—Mon Dieu! s'écria-t-il tout à coup dans un transport d'enthousiasme, que toute la nature est belle et admirable! O marraine, que je vous rends grâce de m'avoir emmené loin de cette cour, de ce gros Vantripan, de sa sotte femme, de sa plus sotte fille et de son gredin de fils!

—Oh! oh! dit la fée en souriant, qu'est-il donc arrivé, Pierrot? Quelque mésaventure? Sa sotte femme! sa plus sotte fille! Quel langage pour un courtisan et pour un homme amoureux!

—Amoureux! dit Pierrot, je ne le suis plus, grâce au ciel; courtisan, je ne l'ai jamais été. Ce n'est pas moi qu'on verra attendre dans une antichambre que le roi passe et daigne me regarder; ni sous les fenêtres de cette pimbêche, qu'elle veuille, en abaissant ses regards vers la terre, s'apercevoir de ma présence.
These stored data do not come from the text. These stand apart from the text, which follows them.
(** X8. The first line of the text is dropped whatever it holds: a text
    of one line gives no transaction, and two texts that differ only in
    their first line give the same transactions. *)
Theorem parseCSV_header_ignored h cfg :
  (forall text, ~ In NEWLINE text -> parseCSV h cfg text = [])
  /\ (forall header1 header2 body,
        ~ In NEWLINE header1 -> ~ In NEWLINE header2 ->
        parseCSV h cfg (header1 ++ NEWLINE :: body)
        = parseCSV h cfg (header2 ++ NEWLINE :: body)).
Proof.
  split.
  - intros text Hn. unfold parseCSV. rewrite (split_notIn _ _ Hn).
    reflexivity.
  - intros header1 header2 body H1 H2. unfold parseCSV.
    rewrite !split_app_notIn by assumption. reflexivity.
Qed.

Lemma parseCSV_header_ignored_witness :
  parseCSV sampleHost sampleConfig (rowWithStatus (js "OK")) = [].
Proof.
  apply (proj1 (parseCSV_header_ignored sampleHost sampleConfig)).
  vm_compute. intuition discriminate.
Defined.

Lemma digits_aux_length radix f :
  2 <= radix ->
  forall (k : nat) n acc,
    (1 <= k)%nat -> 0 <= n < radix ^ Z.of_nat k ->
    (List.length acc < List.length (digits_aux (S f) radix n acc)
     <= k + List.length acc)%nat.
Proof.
  intros Hr. induction f as [|f IH]; intros k n acc Hk Hn.
  - cbn. destruct (n / radix =? 0); cbn; lia.
  - cbn [digits_aux].
    destruct (Z.eqb_spec (n / radix) 0) as [E|E]; [cbn; lia|].
    assert (Hq : 0 <= n / radix) by (apply Z.div_pos; lia).
    destruct k as [|[|k]]; [lia| |].
    + exfalso. apply E. apply Z.div_small. cbn in Hn. lia.
    + assert (Hlt : n / radix < radix ^ Z.of_nat (S k)).
      { apply Z.div_lt_upper_bound; [lia|].
        rewrite <- Z.pow_succ_r by lia. rewrite <- Nat2Z.inj_succ.
        apply Hn. }
      specialize (IH (S k) (n / radix)
                     (digitChar (n mod radix) :: acc) ltac:(lia)
                     (conj Hq Hlt)).
      cbn [digits_aux List.length] in IH |- *. lia.
Qed.
(** * anexos_simples.py: bracket, annex and nominal-rate resolution

    A shallow embedding of [anexos_simples.py].  Python's [float] is the
    IEEE 754 binary64 format, which is what Rocq's primitive [float] is, so
    revenue, payroll and rates are primitive floats and every comparison,
    product and quotient below is the binary64 one the interpreter performs.
    [Dict[str, _]] is a [gmap string _], a raised exception is the [Raise]
    branch of [result]. *)

From Stdlib Require Import ZArith Floats Bool Lia.
From stdpp Require Import gmap strings list fin_maps.

Set Warnings "-inexact-float".

(** ** The Python runtime the module relies on *)

Module Py.

(** The exceptions the module can raise, one constructor per raise site
    (the payload is what the source formats into the message). *)
Inductive exn : Type :=
| ValueError_fora_do_limite
    (* ValueError("RBT12 fora do limite do Simples (0 a 4,8 milhoes).") *)
| KeyError_item (key : string)
    (* item["cnae"] on a dict that has no such key *)
| KeyError_cnae (cnae : string)
    (* KeyError(f"CNAE {cnae} nao encontrado na tabela.") *)
| KeyError_aliquota (anexo : string) (faixa : Z)
    (* KeyError(f"Aliquota nao encontrada para Anexo {anexo}, faixa {faixa}.") *)
| IndexError_list
    (* list index out of range *)
| ZeroDivisionError.
    (* float division by zero *)

(** The Python class of each exception. *)
Inductive exn_class : Type := ValueError | KeyError | IndexError | ZeroDivision.

Definition class_of (e : exn) : exn_class :=
  match e with
  | ValueError_fora_do_limite => ValueError
  | KeyError_item _ | KeyError_cnae _ | KeyError_aliquota _ _ => KeyError
  | IndexError_list => IndexError
  | ZeroDivisionError => ZeroDivision
  end.

Inductive result (A : Type) : Type :=
| Ok (a : A)
| Raise (e : exn).
Arguments Ok {A} a.
Arguments Raise {A} e.

#[global] Instance result_ret : MRet result := fun A a => Ok a.
#[global] Instance result_bind : MBind result := fun A B k m =>
  match m with
  | Ok a => k a
  | Raise e => Raise e
  end.
#[global] Instance result_fmap : FMap result := fun A B f m =>
  match m with
  | Ok a => Ok (f a)
  | Raise e => Raise e
  end.

(** The value a call returns, if it returns. *)
Definition returned {A} (m : result A) : option A :=
  match m with
  | Ok a => Some a
  | Raise _ => None
  end.

(** [l[0]] *)
Definition index0 {A} (l : list A) : result A :=
  match l with
  | x :: _ => Ok x
  | [] => Raise IndexError_list
  end.

(** [x / y] on floats: Python raises on a zero divisor (of either sign)
    where IEEE 754 would give an infinity or NaN. *)
Definition truediv (x y : float) : result float :=
  if (y =? 0)%float then Raise ZeroDivisionError else Ok (x / y)%float.
(** * MOSViz viewer: catalog unpacking, navigation, loader resolution and
    data refresh

    A shallow embedding of [MOSVizViewer] (mosviz/viewers/mos_viewer.py)
    together with the part of [MOSViewerToolbar]
    (mosviz/widgets/toolbars.py) that the viewer reads and writes.

    The viewer is one mutable Python object.  It is modelled as a record
    [Viewer]; every method becomes an [Action], a function from the viewer
    before the call to the outcome of the call and the viewer after it.  A
    raised Python exception is an outcome like any other: the assignments made
    before the [raise] stay in the viewer that is handed back.

    The host application (glue), the table library (astropy), the array
    library (numpy) and the widget toolkit (Qt) are not part of the
    repository.  The operations the viewer calls on them are modelled below
    with the behaviour the viewer relies on.  Signal delivery by the toolkit
    is not modelled: the slots connected in [setup_connections] are the entry
    points [load_selection] and [_set_navigation] themselves, and a change of
    the selector's current index made by the viewer's own code
    ([clear], [addItems], [setCurrentIndex]) is an update of the toolbar that
    calls no slot.  In the program such a change emits [currentIndexChanged]
    and runs the two slots on the new index before the method goes on. *)

From Stdlib Require Import Ascii String ZArith Lia.
From stdpp Require Import base option list gmap strings fin_maps.

(** ** Python outcomes *)

Inductive Exception :=
| KeyError
| IndexError
| TypeError
| ValueError
| AttributeError
| StopIteration
| OSError.

Inductive Outcome (A : Type) :=
| Returned (a : A)
| Raised (e : Exception).

Arguments Returned {A} a.
Arguments Raised {A} e.

Definition outcome_bind {A B : Type} (o : Outcome A) (f : A -> Outcome B) : Outcome B :=
  match o with
  | Returned a => f a
  | Raised e => Raised e
  end.

(** ** Values carried by the catalog *)

(** A table cell: a string (labels, file paths) or a number.  Numbers are
    copied from the host data and shown, never computed on. *)
Inductive Cell :=
| CStr (s : string)
| CNum (z : Z).

(** The catalog metadata dictionary; the viewer only ever reads its
    ["loaders"] entry, a mapping from product kind to loader label. *)
Record Meta := { loaders : option (gmap string string) }.

(** An astropy [Table]: ordered named columns and the attached metadata. *)
Record Table := { meta : Meta; columns : list (string * list Cell) }.

(** An astropy [Row], by value: one cell per column, in column order. *)
Record Row := { row_cells : list (string * Cell) }.

Definition colnames (r : Row) : list string := (row_cells r).*1.

Definition table_len (t : Table) : nat :=
  match columns t with
  | [] => 0
  | (_, c) :: _ => length c
  end.

Fixpoint assoc_lookup {A : Type} (name : string) (l : list (string * A)) : option A :=
  match l with
  | [] => None
  | (n, a) :: rest => if String.eqb n name then Some a else assoc_lookup name rest
  end.

Fixpoint assoc_replace {A : Type} (name : string) (a : A) (l : list (string * A)) : list (string * A) :=
  match l with
  | [] => []
  | (n, b) :: rest =>
      if String.eqb n name then (n, a) :: rest else (n, b) :: assoc_replace name a rest
  end.

(** [table[name] = values]: the first column fixes the number of rows, a
    later column of another length is refused, an existing name is replaced
    where it stands. *)
Definition table_setitem (name : string) (values : list Cell) (t : Table) : Outcome Table :=
  match columns t with
  | [] => Returned {| meta := meta t; columns := [(name, values)] |}
  | _ :: _ =>
      if Nat.eqb (length values) (table_len t) then
        match assoc_lookup name (columns t) with
        | Some _ => Returned {| meta := meta t; columns := assoc_replace name values (columns t) |}
        | None => Returned {| meta := meta t; columns := columns t ++ [(name, values)] |}
        end
      else Raised ValueError
  end.

(** Every column of a table has the table's number of rows. *)
Definition rectangular (t : Table) : Prop :=
  Forall (fun c => length c.2 = table_len t) (columns t).

(** [table[name][:]] *)
Definition table_column (name : string) (t : Table) : Outcome (list Cell) :=
  match assoc_lookup name (columns t) with
  | Some c => Returned c
  | None => Raised KeyError
  end.

Fixpoint row_at (i : nat) (cols : list (string * list Cell)) : Outcome (list (string * Cell)) :=
  match cols with
  | [] => Returned []
  | (n, c) :: rest =>
      match c !! i with
      | Some x => outcome_bind (row_at i rest) (fun r => Returned ((n, x) :: r))
      | None => Raised IndexError
      end
  end.

(** [table[index]] for an integer index; Python counts a negative index from
    the end. *)
Definition table_getitem (index : Z) (t : Table) : Outcome Row :=
  let n := Z.of_nat (table_len t) in
  if ((- n <=? index) && (index <? n))%Z then
    let i := Z.to_nat (if (index <? 0)%Z then index + n else index)%Z in
    outcome_bind (row_at i (columns t)) (fun r => Returned {| row_cells := r |})
  else Raised IndexError.

(** [row[name]] *)
Definition row_getitem (name : string) (r : Row) : Outcome Cell :=
  match assoc_lookup name (row_cells r) with
  | Some x => Returned x
  | None => Raised KeyError
  end.

(** ** File paths *)

(** [s.split('/')] *)
Fixpoint split_slash (s : string) : list string :=
  match s with
  | EmptyString => [EmptyString]
  | String c rest =>
      if Ascii.eqb c "/"%char then EmptyString :: split_slash rest
      else
        match split_slash rest with
        | [] => [String c EmptyString]
        | seg :: segs => String c seg :: segs
        end
  end.

(** ['/'.join(l)] *)
Definition join_slash (l : list string) : string :=
  match l with
  | [] => EmptyString
  | x :: xs => fold_left (fun acc y => acc +:+ "/" +:+ y) xs x
  end.

(** ['/'.join(p.split('/')[:-1])] *)
Definition parent_path (p : string) : string :=
  join_slash (removelast (split_slash p)).

Fixpoint ends_with_slash (s : string) : bool :=
  match s with
  | EmptyString => false
  | String c EmptyString => Ascii.eqb c "/"%char
  | String _ rest => ends_with_slash rest
  end.

Definition starts_with_slash (s : string) : bool :=
  match s with
  | String c _ => Ascii.eqb c "/"%char
  | EmptyString => false
  end.

(** [os.path.join(a, b)] on a POSIX system *)
Definition os_path_join (a b : string) : string :=
  if starts_with_slash b then b
  else if String.eqb a EmptyString || ends_with_slash a then a +:+ b
  else a +:+ "/" +:+ b.

(** ** Host data *)

(** A glue [Component] of a one-dimensional data set.  [load_log_path] is
    [component._load_log.path]; it is absent on a component that was not read
    from a file. *)
Inductive Component :=
| CategoricalComponent (labels : list string) (load_log_path : option string)
| NumericComponent (data : list Z).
—Tu es donc guéri, Pierrot?

—Radicalement, marraine. Je ne tenais plus à elle que par l'habitude ou par politesse, comme un oiseau qui a un fil à la patte. Ses mépris de ce matin ont coupé ce fil, et maintenant je suis libre.

—Eh bien! Pierrot, puisque tu es dans de si heureuses dispositions, veux-tu que je te dise pourquoi tu n'as pas réussi?

—Je ne veux pas le savoir, marraine.

—Oui, mais je veux te le dire, moi. Tu n'as pas réussi, parce que tu es ingrat.

—Moi, envers vous, marraine! Oh! vous me calomniez.

—Non pas envers moi, mais envers d'autres personnes. Réfléchis.